A more recent addition to the CAHPS survey is the integration of a supplemental item set related to health literacy. The primary goal of the survey is to measure, from the patient’s perspective, how well health- related information was communicated to them by health professionals during their care. This survey is available in English and Spanish. CAHPS supplemental item sets are also now available to assess cultural competence, to assess technology use, and for the patient-centered medical home (USDHHS, 2012).

Patient satisfaction with the care provided is recognized as a valid

quality indicator (Bankert et al., 2014). As consumers, patients provide their perspectives on the quality of care, delivery of care, outcomes of care, and the extent to which they were included as an active participant. PCC requires that evaluation of the care experience include the perspective of the patient (Walton & Barnsteiner, 2012).




Conclusion The patient relationship with healthcare professionals has changed dramatically during the past few decades and continues to evolve. In just one generation, we have moved from a healthcare system in which the provider made all the decisions for the passive patient to a system where our goal is full partnership with the patient. This shift requires nurses to actively engage patients in all dimensions of their care while communicating in a manner that conveys empathy and respect for patient preferences.
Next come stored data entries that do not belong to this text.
(** ** Time functions *)

(** A time function is any object with a [value(self, time)] method; the
    sources also call [str] on it. The time received is whatever the
    caller of the source passed, [None] included. *)
Class TimeFunction (W : Type) : Type := {
  tf_value : W -> option Q -> result Q;
  tf_str : W -> result string
}.

Module pulse.

Record t : Type := mk {
  v1 : Q;
  v2 : Q;
  td : Q;
  per : Q;
  tr : Q;
  tf : Q;
  pw : Q;
  _type : string
}.

Definition __init__ (v1 v2 td tr pw tf per : Q) : t :=
  mk v1 v2 (pymax td 0) per tr tf pw "V".

Definition value (self : t) (time : Q) : result Q :=
  let* q := pydiv time (per self) in
  let time := (time - per self * inject_Z (pyint q))%Q in
  if Qltb time (td self) then
    Ok (v1 self)
  else if Qltb time (td self + tr self) then
    let* k := pydiv (v2 self - v1 self) (tr self) in
    Ok (v1 self + k * (time - td self))%Q
  else if Qltb time (td self + tr self + pw self) then
    Ok (v2 self)
  else if Qltb time (td self + tr self + pw self + tf self) then
    let* k := pydiv (v1 self - v2 self) (tf self) in
    Ok (v2 self + k * (time - (td self + tr self + pw self)))%Q
  else
    Ok (v1 self).

Definition __str__ `{PyLib} (self : t) : string :=
  "type=pulse " +:+
  "v" +:+ "1=" +:+ str_float (v1 self) +:+ " " +:+
  "v" +:+ "2=" +:+ str_float (v2 self) +:+
  " td=" +:+ str_float (td self) +:+ " per=" +:+ str_float (per self) +:+
  " tr=" +:+ str_float (tr self) +:+ " tf=" +:+ str_float (tf self) +:+
  " pw=" +:+ str_float (pw self).

(** [time / self.per] on [None] is a [TypeError]. *)
#[global] Instance time_function `{PyLib} : TimeFunction t := {
  tf_value self time :=
    match time with
    | Some x => value self x
    | None => Raise TypeError
    end;
  tf_str self := Ok (__str__ self)
}.

End pulse.

Module exp.

Record t : Type := mk {
  v1 : Q;
  v2 : Q;
  td1 : Q;
  tau1 : Q;
  td2 : Q;
  tau2 : Q;
  _type : string
}.

Definition __init__ (v1 v2 td1 tau1 td2 tau2 : Q) : t :=
  mk v1 v2 td1 tau1 td2 tau2 "V".

Definition value `{PyLib} (self : t) (time : Q) : result Q :=
  if Qltb time (td1 self) then
    Ok (v1 self)
  else if Qltb time (td2 self) then
    let* a := pydiv (-1 * (time - td1 self)) (tau1 self) in
    Ok (v1 self + (v2 self - v1 self) * (1 - math_exp a))%Q
  else
    let* a := pydiv (-1 * (time - td1 self)) (tau1 self) in
    let* b := pydiv (-1 * (time - td2 self)) (tau2 self) in
    Ok (v1 self + (v2 self - v1 self) * (1 - math_exp a)
        + (v1 self - v2 self) * (1 - math_exp b))%Q.

Definition __str__ `{PyLib} (self : t) : string :=
  "type=exp " +:+
  "v" +:+ "1=" +:+ str_float (v1 self) +:+ " " +:+
  "v" +:+ "2=" +:+ str_float (v2 self) +:+
  " td1=" +:+ str_float (td1 self) +:+ " td2=" +:+ str_float (td2 self) +:+
  " tau1=" +:+ str_float (tau1 self) +:+ " tau2=" +:+ str_float (tau2 self).

(** [time < self.td1] on [None] is a [TypeError]. *)
#[global] Instance time_function `{PyLib} : TimeFunction t := {
  tf_value self time :=
    match time with
    | Some x => value self x
    | None => Raise TypeError
    end;
  tf_str self := Ok (__str__ self)
}.

End exp.

(** ** Independent sources *)

(** Truth value of a complex number: false exactly at zero. *)
Definition truthy (z : Q * Q) : bool :=
  negb (Qeq_bool (fst z) 0 && Qeq_bool (snd z) 0).

(** [str(self._time_function)]. *)
Definition str_time_function {W : Type} `{TimeFunction W}
    (f : option W) : result string :=
  match f with
  | Some w => tf_str w
  | None => Ok "None"
  end.

Module ISource.

Section with_time_function.
Context `{PyLib} {W : Type} `{TimeFunction W}.

Record t : Type := mk {
  part_id : string;
  dc_value : option Q;
  abs_ac : option Q;
  arg_ac : option Q;
  n1 : node;
  n2 : node;
  is_nonlinear : bool;
  is_symbolic : bool;
  is_timedependent : bool;
  _time_function : option W
}.

(** [dc_value=None, ac_value=0]: an omitted [ac_value] is [None] here and
    takes the default. *)
Definition __init__ (part_id : string) (n1 n2 : node)
    (dc_value : option Q) (ac_value : option (Q * Q)) : t :=
  let ac_value := default (0, 0)%Q ac_value in
  mk part_id dc_value
     (if truthy ac_value then Some (np_abs ac_value) else None)
     (if truthy ac_value then Some (np_angle ac_value) else None)
     n1 n2 false true false None.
Mr. Martin, an 82-year-old African American patient, is ready for discharge from the medical unit after a 3-day hospitalization resulting from exacerbation of heart failure. Before discharge from the hospital, the student nurse reviews the medication orders and provides Mr. Martin with standard patient education materials related to control of heart failure symptoms.

Case Study Questions

What else could the student nurse in the case study do to enhance the effectiveness of the patient education process for Mr. Martin?

Do you have any suggestions for the student nurse related to accommodating age-related changes of this patient?

Do you have any suggestions for the student nurse related to cultural considerations as she educates this patient?

Classroom Activity 10-1

Provide students with a copy of printed patient education materials. These can be obtained from a local healthcare organization or from online sources, such as the American Heart Association. Ask students to evaluate the materials for readability using the SMOG formula in Box 10-1. Next, ask students to evaluate the materials for use with older adults using the information presented in Box 10-2 and Box 10-3. Finally, have students evaluate the materials for use with a population of a different culture. Ask students to share their findings during informal presentations to classmates.

Classroom Activity 10-2

Divide the class into small groups and ask students to create a patient education brochure that conforms to recommended reading levels, considers age-related learning barriers, and accommodates cultural differences. The group may choose a fictitious case scenario or an actual scenario from a recent clinical experience. For this activity, several students will need to bring laptops to class or the class will need to have access to a computer lab. Alternately, this activity could be assigned to students to complete outside of class to be shared with the class or submitted for a grade.

Classroom Activity 10-3

Share highlights of the story of Lia Lee from Anne Fadiman’s book, When the Spirit Catches You and You Fall Down. Next, share the responses of Lia’s mother to Dr. Arthur Kleinman’s questions, available

at heal.html. Discuss the differing perspective of the issues once someone asks the patient and/or family what they think.

Classroom Activity 10-4

Numerous classroom and clinical activities related to PCC are available on the QSEN website at strategies/strategy-search/. Choose activities from the website for students to complete that meet objectives specific to your course.